The other category of farang is the one I fall into. Older, with better credit, more experienced on a bike.
Still keen on iced coffee but long since swapped weed for HRT, and traded the giant backpack for a small thing on wheels. Sun-damaged skin and a travel yoga mat.
We semi-oldies are everywhere in Thailand — travelling solo or in couples, wintering on the cheap, wandering around the hallucinogenically kitsch temples of Chiang Mai and Chiang Rai, our mouths shaped in a permanent ‘wow’.
Choosing islands — the opposite of our rave days — that don’t have full moon parties.
And then there’s the third category of farang — the older solo man. He’s here for a specific reason, and it’s not the temples or the Muay Thai.
No, he’s here because in Thailand he goes from being Dave-down-the-pub to being the Adonis of the go-go bar, sought after in a way he could only dream of in Manchester or Munich.

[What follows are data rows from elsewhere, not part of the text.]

(* ===== verification/Panel.v ===== *)
(** * The web panel

    [rust-server/web_panel.rs] and the DNS settings of [main.rs]: who may use the
    panel, and every handler that changes something.  A handler runs beside the
    control task, over the same application and in the same way ([Control]):
    wherever it awaits a lock or the writer of the database, other tasks run.

    Pages, statistics, the log file and the transport are not here; the routes
    of [run] are the constructors of [PanelCall]. *)

From S2P Require Import Prelude StreamControl Text Getconf Sink Engine Accounts Control.

(** SHA-256 in hexadecimal, and Base64 in its two alphabets. *)
Class PanelTools := {
  sha256_hex : bytes -> bytes;
  base64_decode : bytes -> option bytes;
  base64_url : bytes -> bytes;
}.

(** ** Text fields *)

(** [str::split] *)
Definition split (sep : Z) (l : bytes) : list bytes := splitn (S (length l)) sep l.
(** Some position of [l] starts with one of [ps]. *)
Fixpoint contains_any (ps : list bytes) (l : bytes) : bool :=
  match l with
  | [] => false
  | _ :: rest => match strip_any ps l with Some _ => true | None => contains_any ps rest end
  end.
(** The characters of [char::is_control], in UTF-8. *)
Definition control_chars : list bytes := ((fun b => [b]) <$> seqZ 0 32) ++ [[127]] ++ ((fun b => [0xc2; b]) <$> seqZ 0x80 32).
Definition COMMA : Z := 44.
Definition SEMICOLON : Z := 59.
Definition join (sep : Z) (parts : list bytes) : bytes :=
  match parts with [] => [] | p :: parts => p ++ concat ((fun q => sep :: q) <$> parts) end.

Definition MAX_LOGIN_FIELD_BYTES : Z := 256.
Definition MAX_CLIENT_NAME_BYTES : Z := 128.
Definition MAX_PROXY_PROFILE_NAME_BYTES : Z := 64.
Definition MAX_WEB_SESSIONS : Z := 256.
Definition MAX_LOGIN_LIMITS : Z := 4096.
Definition CAESAR_SHIFT : Z := 47.

Definition validate_text_field (value : bytes) (max_bytes : Z) (message : string) : option bytes :=
  if (max_bytes <? len value) || contains_any control_chars value then Some (b_ message) else None.
Definition validate_client_name (name : bytes) : option bytes := validate_text_field name MAX_CLIENT_NAME_BYTES "client name is too long or invalid".
Definition validate_proxy_profile_name (name : bytes) : option bytes :=
  validate_text_field name MAX_PROXY_PROFILE_NAME_BYTES "proxy profile name is too long or invalid".
Record LoginRequest := mkLogin { lg_user : bytes; lg_pass : bytes }.
Definition validate_login_request (r : LoginRequest) : option bytes :=
  match validate_text_field (lg_user r) MAX_LOGIN_FIELD_BYTES "login fields are too long or invalid" with
  | Some m => Some m
  | None => validate_text_field (lg_pass r) MAX_LOGIN_FIELD_BYTES "login fields are too long or invalid"
  end.
Definition normalize_client_vk_hashes (raw : bytes) : bytes + bytes :=
  let value := trim raw in
  if bytes_eqb value [] then inr [] else
  if 1024 <? len value then inl (b_ "VK hashes are too long") else
  if contains_any whitespace value then inl (b_ "VK hashes must be comma-separated without spaces") else
  let hashes := split COMMA value in
  if (6 <? len hashes) || existsb (fun hash => len hash <? 16) hashes then inl (b_ "provide 1 to 6 valid VK hashes")
  else inr (join COMMA hashes).
(** [proxy_route::validate_config] *)
Definition validate_config (p : LocalProxyProfile) : option bytes :=
  if lp_port p =? 0 then Some (b_ "SOCKS5 port must be in range 1-65535") else
  if (255 <? len (lp_username p)) || (255 <? len (lp_password p)) then Some (b_ "SOCKS5 username and password must not exceed 255 bytes") else
  if bytes_eqb (lp_username p) [] && negb (bytes_eqb (lp_password p) []) then Some (b_ "SOCKS5 username is required when a password is set") else
  if contains_any control_chars (lp_username p) || contains_any control_chars (lp_password p)
  then Some (b_ "SOCKS5 credentials must not contain control characters") else None.

(** The plain-HTTP redirect; [allowed] is [CSQTT_WEB_HOSTS]. *)
Definition is_alnum (b : Z) : bool := is_digit b || within 65 90 b || within 97 122 b.
Definition ascii_lower (b : Z) : Z := if within 65 90 b then b + 32 else b.
Definition eq_ignore_ascii_case (l k : bytes) : bool := bytes_eqb (ascii_lower <$> l) (ascii_lower <$> k).
Definition is_safe_redirect_host (allowed : option bytes) (host : bytes) : bool :=
  if bytes_eqb host [] || (255 <? len host) then false else
  if negb (forallb (fun b => is_alnum b || (b =? 46) || (b =? 45) || (b =? 58) || (b =? 91) || (b =? 93)) host) then false else
  match allowed with
  | Some allowed =>
      let allowed := trim allowed in
      if bytes_eqb allowed [] then true
      else existsb (fun entry => negb (bytes_eqb entry []) && eq_ignore_ascii_case entry host) (trim <$> split COMMA allowed)
  | None => true
  end.

(** ** DNS profiles *)

Record DnsProvider := mkProvider { dp_id : bytes; dp_primary : bytes; dp_secondary : bytes }.
Definition DNS_PROVIDERS : list DnsProvider :=
  [mkProvider (b_ "yandex") (b_ "77.88.8.8") (b_ "77.88.8.1");
   mkProvider (b_ "cloudflare") (b_ "1.1.1.1") (b_ "1.0.0.1");
   mkProvider (b_ "google") (b_ "8.8.8.8") (b_ "8.8.4.4");
   mkProvider (b_ "adguard") (b_ "94.140.14.14") (b_ "94.140.15.14");
   mkProvider (b_ "xbox") (b_ "111.88.96.50") (b_ "111.88.96.51");
   mkProvider (b_ "comms") (b_ "83.220.169.155") (b_ "212.109.195.93");
   mkProvider (b_ "geohide") (b_ "95.182.120.241") (b_ "37.230.192.51");
   mkProvider (b_ "quad9") (b_ "9.9.9.9") (b_ "149.112.112.112");
   mkProvider (b_ "opendns") (b_ "208.67.222.222") (b_ "208.67.220.220");
   mkProvider (b_ "rostelecom") (b_ "95.189.32.74") (b_ "195.208.5.1");
   mkProvider (b_ "nextdns") (b_ "45.90.28.181") (b_ "45.90.30.181");
   mkProvider (b_ "bizone") (b_ "195.208.6.1") (b_ "195.208.7.1");
   mkProvider (b_ "nsdi") (b_ "195.208.4.1") (b_ "195.208.5.1")].
Definition yandex : DnsProvider := mkProvider (b_ "yandex") (b_ "77.88.8.8") (b_ "77.88.8.1").
Definition provider_dns (p : DnsProvider) : bytes := dp_primary p ++ COMMA :: dp_secondary p.
Definition dns_provider_by_id (id : bytes) : option DnsProvider := List.find (fun p => bytes_eqb (dp_id p) id) DNS_PROVIDERS.
Definition dns_provider_id (dns : bytes) : option bytes := dp_id <$> List.find (fun p => bytes_eqb dns (provider_dns p)) DNS_PROVIDERS.
Definition dns_addresses (dns : bytes) : list bytes := filter (fun a => a <> []) (trim <$> split COMMA dns).
(** [(matches, usize::from(..), usize::from(..))] *)
Definition dns_score (addresses : list bytes) (p : DnsProvider) : Z * Z * Z :=
  (len (filter (fun a => a = dp_primary p \/ a = dp_secondary p) addresses),
   if bool_decide (head addresses = Some (dp_primary p)) then 1 else 0,
   if bool_decide (head addresses = Some (dp_secondary p)) then 1 else 0).
Definition score_le (a b : Z * Z * Z) : bool :=
  let '(a1, a2, a3) := a in let '(b1, b2, b3) := b in
  (a1 <? b1) || ((a1 =? b1) && ((a2 <? b2) || ((a2 =? b2) && (a3 <=? b3)))).
(** [max_by_key]: the last of the greatest. *)
Definition best_provider (addresses : list bytes) : option DnsProvider :=
  foldl (fun best p =>
    if (dns_score addresses p).1.1 =? 0 then best else
    match best with
    | Some b => if score_le (dns_score addresses b) (dns_score addresses p) then Some p else best
    | None => Some p
    end) None DNS_PROVIDERS.
Definition deploy_dns_profile_or_yandex (existing : bytes) : bytes := provider_dns (default yandex (best_provider (dns_addresses existing))).
(** [main::normalize_dns] *)
Definition normalize_dns (value : bytes) : option bytes :=
  let addresses := dns_addresses value in
  if (len addresses =? 0) || (2 <? len addresses) then None else
  if forallb (fun a => bool_decide (is_Some (parse_ipv4 a))) addresses then Some (join COMMA addresses) else None.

He makes up one half of one of Thailand’s most ubiquitous sights... the Improbable Couple.
Men who back home could not pull a curtain, walking out with smoking hot Thai women a generation younger.
These men are somewhat unkindly known as Losers Back Home. In places such as Pattaya, Phuket, and Hua Hin — and the infamous Nana district of Bangkok — their Western wallets have transformed them into winners.
You'll see such Improbable Couples everywhere; endless iterations of Jabba the Hut and Princess Leia, Shrek and Princess Fiona, Beauty and the Beast.
Men of astonishing unattractiveness paired with Thai goddesses. And while it’s only fair to acknowledge that old bags my age do the same thing in the Gambia and the Ivory Coast with young local guys, the internet tells us that 90%-95% of sex tourists are men.
Looking at the positives, a farang husband — even Dave, a Tinder-fail back home — is often a status symbol in Thailand.
If you’re from an impoverished background, bagging a Westerner can be a lottery win. It can mean a house, siblings being educated, elderly parents being able to retire.
So despite the visual dissonance of the Improbable Couple, the rest of us, with our credit cards and our life options, need to wind our necks in.
Because when it works, it works. And it’s not you who has to shag Dave.